Mishkan Israel, one of the oldest Reform Congregations in the United States, was established in 1840 in New Haven, above a furniture store, and has a rich tradition of dedication and service from members.  Mark and his parents joined Mishkan Israel in 1952 and Mark became a Bar Mitzvah in the magnificent sanctuary on Orange Street in 1958 under the tutelage of Rabbi Robert E. Goldberg.  Rabbi Goldberg, a close friend and confident of Doctor Martin Luther King, was a major and instrumental participant in the Civil Rights Movement of the 1950s and 1960s.  In Mark’s words, “Rabbi Goldberg taught us as youngsters that bigotry and prejudice of any form was intolerable and it was our affirmative responsibility to eradicate bias of any kind.  It was our earliest and most lasting lesson of Tikun Olam.”  Each of the Sklarz children, Jeffrey and Rick, became a Bar Mitzvah at Mishkan Israel and had the great fortune to benefit from the guidance of Rabbi Brockman.  As both Judy and Mark commented, “Rabbi Brockman is  truly an extraordinary man; a spiritual and moral leader of unparalleled intellect, morality, ethics and conscience.  To have had the privilege of being inspired by two such great teachers as Rabbi Goldberg and Rabbi Brockman has been one of the great fortunes of our lives.  

The Sklarz Family has sought to honor and perpetuate that legacy with their creation of the Fund. Rabbi Herbert Brockman talked about the gift and the couple. “I am sort of the new kid on the block at Congregation Mishkan Israel, but it was clear from day one that this was a special place and Mark and Judy a special couple. They immediately made me feel like I was joining a family. With their gift, the Sklarz are a great example of what selflessness and dedication are all about.”

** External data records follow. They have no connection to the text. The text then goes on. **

Definition storageType_string (x : StorageType) : string :=
  match x with
  | StorageLocal => "local"
  | StorageBackend => "backend"
  | StorageHybrid => "hybrid"
  end.

Definition syncStatus_string (x : SyncStatus) : string :=
  match x with
  | Synced => "synced"
  | Pending => "pending"
  | Conflict => "conflict"
  | Error => "error"
  end.

Definition optional {A} (k : string) (f : A → JS.value) (o : option A)
  : list (string * JS.value) :=
  match o with
  | Some x => [(k, f x)]
  | None => []
  end.

(** The metadata as the object literal the adapters build. *)
Definition to_value (m : t) : JS.value :=
  JS.VObject
    ([("sessionId", JS.VString (sessionId m));
      ("fileName", JS.opt_string (fileName m));
      ("lastModified", JS.VDate (lastModified m));
      ("rowCount", JS.VNumber (rowCount m));
      ("labelCount", JS.VNumber (labelCount m));
      ("ruleCount", JS.VNumber (ruleCount m));
      ("storageType", JS.VString (storageType_string (storageType m)))]
     ++ optional "syncStatus" (JS.VString ∘ syncStatus_string) (syncStatus m)
     ++ optional "lastSyncedAt" JS.VDate (lastSyncedAt m)
     ++ optional "version" JS.VString (version m)).
End SessionMetadata.

Module PersistedState.
Record t : Type := mk {
  sessionId : string;
  dataState : DataState.t;
  activeTab : string;
  metadata : SessionMetadata.t;
  createdAt : JS.Date;
  updatedAt : JS.Date;
}.

Definition to_value (p : t) : JS.value :=
  JS.VObject
    [("sessionId", JS.VString (sessionId p));
     ("dataState", DataState.to_value (dataState p));
     ("activeTab", JS.VString (activeTab p));
     ("metadata", SessionMetadata.to_value (metadata p));
     ("createdAt", JS.VDate (createdAt p));
     ("updatedAt", JS.VDate (updatedAt p))].
End PersistedState.

Module SyncResult.
Record t : Type := mk {
  success : bool;
  sessionId : string;
  timestamp : JS.Date;
  error : option string;
  metadata : option SessionMetadata.t;
}.
End SyncResult.

(** [StateAdapter]: the operations every storage back end implements.  [W] is
    the world the adapter acts on (the browser store, the remote service, the
    clock); a method maps the world before the call to its result and the
    world after it. *)
Module StateAdapter.
Record t (W : Type) : Type := mk {
  name : string;
  priority : Z;
  saveState : string → DataState.t → string → SaveType → W → SyncResult.t * W;
  loadState : string → W → option PersistedState.t * W;
  deleteSession : string → W → SyncResult.t * W;
  listSessions : W → list SessionMetadata.t * W;
  hasSession : string → W → bool * W;
  getActiveSessionId : W → option string * W;
  setActiveSessionId : string → W → unit * W;
  clearActiveSessionId : W → unit * W;
  clearAll : W → SyncResult.t * W;
  healthCheck : W → bool * W;
}.
Arguments name {W}. Arguments priority {W}. Arguments saveState {W}.
Arguments loadState {W}. Arguments deleteSession {W}. Arguments listSessions {W}.
Arguments hasSession {W}. Arguments getActiveSessionId {W}.
Arguments setActiveSessionId {W}. Arguments clearActiveSessionId {W}.
Arguments clearAll {W}. Arguments healthCheck {W}.
End StateAdapter.

(** [SyncConfig].  A strategy or conflict policy is a string at run time; the
    recognised values are the members of the TypeScript unions. *)
Module SyncConfig.
Record t : Type := mk {
  strategy : string;
  conflictResolution : string;
  autoSync : bool;
  syncInterval : option Z;
  retryAttempts : Z;
  retryDelay : Z;
}.
End SyncConfig.

Definition recognised_strategies : list string :=
  ["local-first"; "backend-first"; "hybrid"; "local-only"; "backend-only"].

Definition recognised_conflict_resolutions : list string :=
  ["local-wins"; "backend-wins"; "latest-wins"; "merge"].

(** ** A state monad for the asynchronous methods *)

Definition M (S A : Type) : Type := S → A * S.

Definition ret {S A} (a : A) : M S A := λ s, (a, s).

Definition bind {S A B} (m : M S A) (k : A → M S B) : M S B :=
  λ s, let '(a, s') := m s in k a s'.

Notation "x <~ m ;; k" := (bind m (λ x, k))
  (at level 100, m at next level, right associativity).
Notation "m ;;; k" := (bind m (λ _, k))
  (at level 100, right associativity).

Notation "x <-? c ;; k" := (JS.cbind c (λ x, k))
  (at level 100, c at next level, right associativity).

Definition get {S} : M S S := λ s, (s, s).
Definition modify {S} (f : S → S) : M S unit := λ s, (tt, f s).

(** ** The orchestrator (class [StateSync] of [lib/statePersistence.ts]) *)

Module StateSync.

(** [StateSyncConfig]: the constructor argument, [Partial<SyncConfig>] plus
    the adapters. *)
Record StateSyncConfig (W : Type) : Type := mkConfig {
  cfg_adapters : list (StateAdapter.t W);
  cfg_primaryAdapter : option string;
  cfg_strategy : option string;
  cfg_conflictResolution : option string;
  cfg_autoSync : option bool;
  cfg_syncInterval : option Z;
  cfg_retryAttempts : option Z;
  cfg_retryDelay : option Z;
}.
Arguments mkConfig {W}. Arguments cfg_adapters {W}. Arguments cfg_primaryAdapter {W}.
Arguments cfg_strategy {W}. Arguments cfg_conflictResolution {W}.
Arguments cfg_autoSync {W}. Arguments cfg_syncInterval {W}.
Arguments cfg_retryAttempts {W}. Arguments cfg_retryDelay {W}.

(** The fields of a [StateSync] object.  [syncTimer] holds the interval of
    the running timer, if any. *)
Record t (W : Type) : Type := mk {
  adapters : list (string * StateAdapter.t W);
  config : SyncConfig.t;
  syncTimer : option Z;
  pendingSyncs : list (string * PersistedState.t);
}.
Arguments mk {W}. Arguments adapters {W}. Arguments config {W}.
Arguments syncTimer {W}. Arguments pendingSyncs {W}.

Section WithWorld.
Context {W : Type}.
(** [Date.now()] read off the world *)
Variable now : W → Z.
(** the passing of [ms] milliseconds *)
Variable delay : Z → W → W.

(** The state an operation runs in: the object and the world. *)
Definition Sys : Type := t W * W.

Definition this : M Sys (t W) := λ s, (s.1, s).
Definition new_Date_now : M Sys JS.Date := λ s, (JS.ValidDate (now s.2), s).
(** An [await]ed adapter call. *)
Definition call {A} (f : W → A * W) : M Sys A :=
  λ s, let '(a, w) := f s.2 in (a, (s.1, w)).
Definition set_pendingSyncs (f : list (string * PersistedState.t) → list (string * PersistedState.t))
  : M Sys unit :=
  modify (λ s : Sys, (mk (adapters s.1) (config s.1) (syncTimer s.1) (f (pendingSyncs s.1)), s.2)).
Definition set_syncTimer (v : option Z) : M Sys unit :=
  modify (λ s : Sys, (mk (adapters s.1) (config s.1) v (pendingSyncs s.1), s.2)).

(** [stopAutoSync] and [startAutoSync] act on the object alone. *)
Definition stopAutoSync_obj (o : t W) : t W :=
  if syncTimer o is Some _
  then mk (adapters o) (config o) None (pendingSyncs o)
  else o.

Definition startAutoSync_obj (o : t W) : t W :=
  let o := stopAutoSync_obj o in
  match SyncConfig.syncInterval (config o) with
  | Some i =>
      if decide (i = 0) then o
      else mk (adapters o) (config o) (Some i) (pendingSyncs o)
  | None => o
  end.

Definition stopAutoSync : M Sys unit := modify (λ s : Sys, (stopAutoSync_obj s.1, s.2)).
Definition startAutoSync : M Sys unit := modify (λ s : Sys, (startAutoSync_obj s.1, s.2)).

(** [new StateSync(config)].  The body has no [throw]: every value of
    [config.strategy] is stored as it is. *)
Definition constructor (cfg : StateSyncConfig W) : JS.Completion (t W) :=
  let adapters :=
    foldl (λ m a, JS.map_set (StateAdapter.name a) a m) [] (cfg_adapters cfg) in
  let config :=
    SyncConfig.mk
      (JS.str_or (cfg_strategy cfg) "local-first")
      (JS.str_or (cfg_conflictResolution cfg) "latest-wins")
      (default true (cfg_autoSync cfg))
      (Some (JS.num_or (cfg_syncInterval cfg) 30000))
      (JS.num_or (cfg_retryAttempts cfg) 3)
      (JS.num_or (cfg_retryDelay cfg) 5000) in
  let o := mk adapters config None [] in
  JS.Normal
    (if SyncConfig.autoSync config && bool_decide (JS.num_or (SyncConfig.syncInterval config) 0 ≠ 0)
     then startAutoSync_obj o
     else o).

(** [adapters.sort((a, b) => b.priority - a.priority)] *)
Definition by_priority_desc (a b : StateAdapter.t W) : option Z :=
  Some (StateAdapter.priority b - StateAdapter.priority a).
(** [adapters.sort((a, b) => a.priority - b.priority)] *)
Definition by_priority_asc (a b : StateAdapter.t W) : option Z :=
  Some (StateAdapter.priority a - StateAdapter.priority b).

Definition getAdaptersByStrategy (o : t W) : list (StateAdapter.t W) :=
  let adapters := JS.map_values (adapters o) in
  let strategy := SyncConfig.strategy (config o) in
  if decide (strategy = "backend-first") then JS.sort by_priority_desc adapters
  else if decide (strategy = "local-first") then JS.sort by_priority_asc adapters
  else if decide (strategy = "backend-only")
    then filter (λ a, StateAdapter.name a = "backend") adapters
  else if decide (strategy = "local-only")
    then filter (λ a, StateAdapter.name a = "localStorage") adapters
  else (* 'hybrid' and default *) JS.sort by_priority_desc adapters.

Definition getPrimaryAdapter (o : t W) : option (StateAdapter.t W) :=
  head (getAdaptersByStrategy o).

Mark and Judy have a long history of supporting Jewish organizations in the greater New Haven area. In addition to establishing the endowment for Mishkan Israel, they have served their community in a number of ways. Mark is a past President of Congregation Mishkan Israel as well as a past Chair of the Jewish Foundation, past President and current Chair of the Jewish Federation, past President of the JCC and past Chair of the Jewish Community Relations Council. Judy is a Lion of Judah and has been a volunteer of many organizational committees and events including serving as a director of the Jewish Community Center, a tutor of the Jewish Literacy Program and a long time member of the Planning and Allocations Committee of the Jewish Federation. Their granddaughters, Lauren and Alexa live in Woodbridge with Judy’s and Mark’s daughter-in-law Karen and son, Jeffrey.  Their son Rick and his wife Cambra reside in Los Angeles, California.

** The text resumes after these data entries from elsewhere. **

(** * AskBetter: the question-review schema, the PII scanner and the two
      front-end scripts (askBetterAgentCLI.py, askBetterAgentST.py).

    The development follows the Python sources:
    - Python [str] values are sequences of Unicode code points;
    - [re.search] is a backtracking matcher over a syntax tree of the three
      patterns of [pii_scan];
    - the pydantic models are records with a validate-or-reject function;
    - the module-level scripts are programs in a small monad that threads the
      standard input and an event trace and may raise. *)

From Stdlib Require Import ZArith NArith Ascii String List Bool Lia.
From stdpp Require Import base option list strings gmap.

Local Open Scope N_scope.

(** ** Python strings *)

(** A Python [str]: its code points, in order. [len] is [length]. *)
Definition str : Type := list N.

(** An ASCII literal of the sources as a [str]. *)
Definition lit (s : string) : str :=
  (fun a : ascii => N_of_ascii a) <$> list_ascii_of_string s.

Definition chr (a : ascii) : N := N_of_ascii a.

(** Truth value of a string ([if s:], [not s]). *)
Definition truthy (s : str) : bool :=
  match s with [] => false | _ :: _ => true end.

Judy and Mark have also established a PACE (Perpetual Annual Campaign Endowment) Fund for the benefit of the Jewish Federation Annual Campaign as well as a family Philanthropic Fund.  By using appreciated stock to establish the Sklarz Family Fund for the Herbert N. Brockman Rabbinic Endowment Fund, the Sklarz were able to claim a charitable income tax deduction for the full fair market value of the stock without having to recognize any capital gains tax.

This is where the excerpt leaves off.